Reliability can be measured by the degree to which the ensemble forecast members and truth are random samples from the same PDF. For scalar forecasts, this degree can be assessed by the shape of a rank histogram (RH), or Talagrand diagram (Anderson 1996; Talagrand et al. 1997). The scalar RH is simply a histogram of the N verification ranks over N independent forecast occasions. Each verification rank is defined as the rank of the verification entry in a forecast’s nens + 1 member vector composing an individual forecast’s nens ensemble entries and the corresponding verification entry, sorted in ascending order. Therefore, the histogram’s shape depends on the population of the nens + 1 bins, as determined by the N ranks of the verification entries in the N vectors.
An equal representation of ranks, as indicated by a flat histogram, implies that the members of the ensemble forecast and the verification are random draws from the same PDF: they are statistically indistinguishable. This is easily conceptualized by thinking of the forecast cumulative distribution function (CDF) as a transfer function between the forecast PDF and a uniform distribution. Figure 1 shows a continuous schematic of this idea. The forecast PDF is shown in Fig. 1c (upside down for convenience), the associated CDF in Fig. 1b, and the uniform distribution that results from using the CDF to transform random draws from the PDF in Fig. 1a. The circles in Fig. 1c represent the boundaries between areas of equal probability; the integral of the PDF between each circle is the same. Note that the functional form of the PDF (which is arbitrary) results in unequal spacing between the circles. When these points are transformed by the CDF in Fig. 1b (dashed lines guide the eye), they result in the uniform distribution in Fig. 1a. In the construction of an RH, the circles in Fig. 1 are defined by the forecast ensemble, their rank ordering approximates the forecast CDF, and verification populates the bins of the transformed distribution.
Traditional RHs are used to assess one-dimensional forecasts. The atmosphere, however, is far from one-dimensional. Because of the covariance between dimensions, averaging univariate RHs to assess the multidimensional reliability can give misleading information (Smith and Hansen 2004). Therefore, in order to accurately assess the reliability of multidimensional fields, it is desirable to formulate a multidimensional extension of the RH that accounts for this covariance.

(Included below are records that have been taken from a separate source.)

Lemma enc_fields_members vs fs k j : has_fields fs vs -> (k, j) ∈ enc_fields vs fs ->
  exists g t v, (k, g, t) ∈ fs /\ has t v /\ j = enc v t.
Proof.
  revert vs. induction fs as [|[[n g] t] fs IH]; intros [|v vs]; cbn; [set_solver..|]. intros [Hv Hvs] Hin.
  assert ((k, j) = (n, enc v t) \/ (k, j) ∈ enc_fields vs fs) as [[= -> ->]|Hin'].
  { destruct (omitted g v); [by right|]. by apply elem_of_cons in Hin. }
  - exists g, t, v. split; [left|done].
  - destruct (IH vs Hvs Hin') as (g' & t' & v' & ? & ?). exists g', t', v'. split; [by right|done].
Qed.
Lemma enc_fields_always vs fs k : has_fields fs vs -> k ∈ always fs -> k ∈ (enc_fields vs fs).*1.
Proof.
  revert vs. induction fs as [|[[n g] t] fs IH]; intros [|v vs]; cbn; [set_solver..|]. intros [_ Hvs].
  unfold always, field_names in *. destruct g; cbn; [|destruct (is_empty v); cbn; set_solver|destruct (is_zero v); cbn; set_solver].
  set_solver.
Qed.

Lemma format_range_32 f z : in_i32 z -> format_range f z = true.
Proof.
  unfold in_i32, format_range. intros. destruct (String.eqb f "int32");
    (apply andb_true_iff; split; [apply Z.leb_le|apply Z.ltb_lt]); lia.
Qed.
Lemma format_range_64 f z : in_i64 z -> String.eqb f "int32" = false -> format_range f z = true.
Proof.
  unfold in_i64, format_range. intros Hz ->. apply andb_true_iff; split; [apply Z.leb_le|apply Z.ltb_lt]; lia.
Qed.

(** A value of a type that fits a schema encodes to a value of the schema. *)
Lemma fits_shaped t s v : fits t s = true -> has t v -> shaped s (enc v t) = true.
Proof.
  revert s v. induction t as [| | | | | | |t IH|t IH|t IH|fs IH] using jty_nested_ind; intros s v Hf Hv.
  1-7: destruct s; try discriminate Hf; destruct v; try (by destruct Hv); cbn; try done.
  - by apply format_range_32.
  - apply format_range_64; [done|]. by apply negb_true_iff.
  - by destruct (Time_IsZero t).
  - destruct s as [[|] [a|] [|] ? ? ?| | | | |]; try discriminate Hf. destruct v; try (by destruct Hv); cbn; try done.
    apply forallb_Forall, Forall_map. cbn in Hv. eapply Forall_impl; [done|]. cbn. auto.
  - destruct s; try discriminate Hf. destruct v; try (by destruct Hv); cbn; try done.
    apply forallb_Forall, Forall_map. cbn in Hv. eapply Forall_impl; [done|]. cbn. auto.
  - destruct v; try (by destruct Hv); cbn; [by destruct s|]. by apply IH.
  - destruct s as [props [a|] required mp df rs| | | | |]; try discriminate Hf. destruct v; try (by destruct Hv).
    cbn in Hf. apply andb_true_iff in Hf as [[[_ _]%andb_true_iff Hreq]%andb_true_iff Hfs].
    apply bool_decide_eq_true in Hreq. apply fits_fields in Hfs.
    change (has_fields fs vs) in Hv. change (shaped _ _) with (shaped (SObject props None required mp df rs) (JObj (enc_fields vs fs))).
    cbn [shaped is_null orb]. apply andb_true_iff. split; apply forallb_Forall, Forall_forall.
    + intros k Hk. apply bool_decide_eq_true. apply enc_fields_always; auto.
    + intros [k j] Hin. cbn [fst snd]. etransitivity; [apply (shaped_members props None)|].
      destruct (enc_fields_members _ _ _ _ Hv Hin) as (g & t & v & Hf & Ht & ->).
      rewrite Forall_forall in Hfs, IH. destruct (Hfs _ Hf) as (s' & Hs & Hfit). cbn in Hs. rewrite Hs.
      by apply (IH _ Hf).
Qed.
End Sound.

(** A value of a schema loses nothing but nulls to pruning. *)
Lemma shaped_prune s v : shaped s v = true -> prune s v = strip v.
Proof.
  revert v. induction s as [props addl rq mp df rs IHp IHa|items mn mx lt IH| | | |] using schema_nested_ind; intros v Hv.
  3-6: by destruct v.
  - destruct v as [| | | | |ms]; try done. cbn in *. apply andb_true_iff in Hv as [_ Hv]. apply forallb_Forall in Hv.
    f_equal. apply list_omap_ext. eapply Forall_Forall2_diag, Forall_impl; [exact Hv|]. intros [k j]. cbn.
    rewrite shaped_members, prune_members. destruct (is_null j); [done|].
    destruct (lookup_key k props) as [s'|] eqn:Hs.
    + intros Hj. apply lookup_key_elem in Hs. rewrite Forall_forall in IHp. by rewrite (IHp _ Hs).
    + destruct addl as [a|]; [|done]. intros Hj. cbn. by rewrite (IHa a).
  - destruct v; try done. cbn in *. f_equal. apply forallb_Forall in Hv. apply map_ext_in. intros j Hj.
    rewrite Forall_forall in Hv. apply IH, Hv. by apply list_elem_of_In.
Qed.

(** A value of the schema has only fields the type knows. *)
Lemma fits_known t s v : fits t s = true -> shaped s v = true -> known t v = true.
Proof.
  revert s v. induction t as [| | | | | | |t IH|t IH|t IH|fs IH] using jty_nested_ind; intros s v Hf Hv; try done.
  - destruct v; try done. destruct s as [[|] [a|] [|] ? ? ?| | | | |]; try discriminate Hf. cbn in *.
    apply forallb_Forall. apply forallb_Forall in Hv. eapply Forall_impl; [done|]. cbn. eauto.
  - destruct v; try done. destruct s; try discriminate Hf. cbn in *.
    apply forallb_Forall. apply forallb_Forall in Hv. eapply Forall_impl; [done|]. cbn. eauto.
  - cbn in *. eauto.
  - destruct v as [| | | |vs|ms]; try done. destruct s as [props [a|] required mp df rs| | | | |]; try discriminate Hf.
    cbn in Hf. apply andb_true_iff in Hf as [[[Hnd Hsub]%andb_true_iff _]%andb_true_iff Hfs].
    apply bool_decide_eq_true in Hnd, Hsub. apply fits_fields in Hfs.
    cbn in Hv |- *. apply andb_true_iff in Hv as [_ Hv]. apply forallb_Forall. apply forallb_Forall in Hv.
    eapply Forall_impl; [done|]. intros [k j] Hj. rewrite known_members. cbn [fst snd].
    pose proof (eq_trans (eq_sym (shaped_members props None j k)) Hj) as Hj'.
    destruct (lookup_key k props) as [s'|] eqn:Hs; [|done].
    assert (k ∈ field_names fs) as Hk by (apply Hsub; apply lookup_key_elem in Hs; by apply (list_elem_of_fmap_2 fst) in Hs).
    destruct (lookup_key k (types fs)) as [t|] eqn:Ht.
    + apply lookup_key_elem in Ht. unfold types in Ht. apply list_elem_of_fmap in Ht as ([[k' g] t'] & [= -> ->] & Hin).
      rewrite Forall_forall in Hfs, IH. destruct (Hfs _ Hin) as (s'' & Hs'' & Hfit). cbn in Hs''. simplify_eq.
      by apply (IH _ Hin s').
    + exfalso. apply lookup_key_None in Ht. apply Ht. unfold types. by rewrite <- list_fmap_compose.
Qed.

(** ** The manifests *)
Definition envelope : list string := ["apiVersion"; "kind"; "metadata"].
(** The schema of what is not envelope. *)
Definition body (s : schema) : schema :=
  match s with
  | SObject props addl rq mp df rs => SObject (List.filter (fun p => negb (bool_decide (p.1 ∈ envelope))) props) addl rq mp df rs
  | s => s
  end.
(** The Go type of each manifest's kind. *)
Definition served : list (manifest * jfields) :=
  [(mlxModelCRDYAML, jf_MLXModel); (meshPeerCRDYAML, jf_MeshPeer); (interconnectCRDYAML, jf_Interconnect);
   (helmChartCRDYAML, jf_HelmChart); (helmChartConfigCRDYAML, jf_HelmChartConfig); (updateCRDYAML, jf_Update);
   (updatePolicyCRDYAML, jf_UpdatePolicy); (nodeBudgetCRDYAML, jf_NodeBudget); (nodeBudgetPolicyCRDYAML, jf_NodeBudgetPolicy)].
Lemma served_all : served.*1 = manifests.
Proof. reflexivity. Qed.
Lemma served_fits : forallb (fun mf => forallb (fun v => fits (TStructOf mf.2) (body v.(ver_schema))) mf.1.(crd_versions)) served = true.
Proof. vm_compute. reflexivity. Qed.

Lemma served_fit m fs ver : (m, fs) ∈ served -> ver ∈ m.(crd_versions) -> fits (TStructOf fs) (body ver.(ver_schema)) = true.
Proof.
  intros Hm Hver. pose proof served_fits as H. rewrite forallb_Forall, Forall_forall in H. specialize (H _ Hm). cbn beta in H.
  rewrite forallb_Forall, Forall_forall in H. exact (H _ Hver).
Qed.

(** C11: Every manifest and the Go type of its kind describe the
    same objects: whatever a Go value holds encodes to a value of the schema's
    types from which the server's pruning drops nothing but nulls, and every
    value of the schema has only fields the Go type knows. *)
Theorem manifests_match_types time_text m fs ver :
  (m, fs) ∈ served -> ver ∈ m.(crd_versions) ->
  let t := TStructOf fs in
  let s := body ver.(ver_schema) in
  (forall v, has t v -> shaped s (encode time_text v t) = true /\ prune s (encode time_text v t) = strip (encode time_text v t)) /\
  (forall j, shaped s j = true -> known t j = true).
Proof.
  intros Hm Hver. cbn zeta. pose proof (served_fit m fs ver Hm Hver) as Hfit.
  split.
  - intros v Hv. pose proof (fits_shaped time_text _ _ v Hfit Hv) as Hs. split; [done|]. by apply shaped_prune.
  - intros j. by apply fits_known.
Qed.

One such extension is the minimum spanning tree (MST) RH. Consider a K-dimensional space, where each dimension could correspond to one of K individual weather components, such as temperature or pressure, to the same component in one of K different locations, or to a combination of components and locations. Let each point, xi,j,k, in this K-dimensional space correspond to the value of the kth element of the jth ensemble member on the ith forecast occasion, where i = 1, . . . , N, j = 1, . . . , nens, and k = 1, . . . , K. The MST of this set of points is defined by the sum of the lengths (under a chosen norm) of the nens − 1 line segments that connect these points, subject to the restrictions that the resulting network has no closed loops and that the distance is minimized (Smith and Hansen 2004; Wilks 2004). Figure 2a shows an example of a two-dimensional MST with nens = 15 and 24-h lead time, where one dimension corresponds to the forecast temperature in Bangor, Maine, and the other to the forecast temperature in Portland, Maine, on 21 August 2004. Each circle represents xi,j,k and the sum of the nens − 1 line segments represents the MST. Figure 2b shows a three-dimensional example of an MST, where the third dimension corresponds to the forecast temperature in Albany, New York.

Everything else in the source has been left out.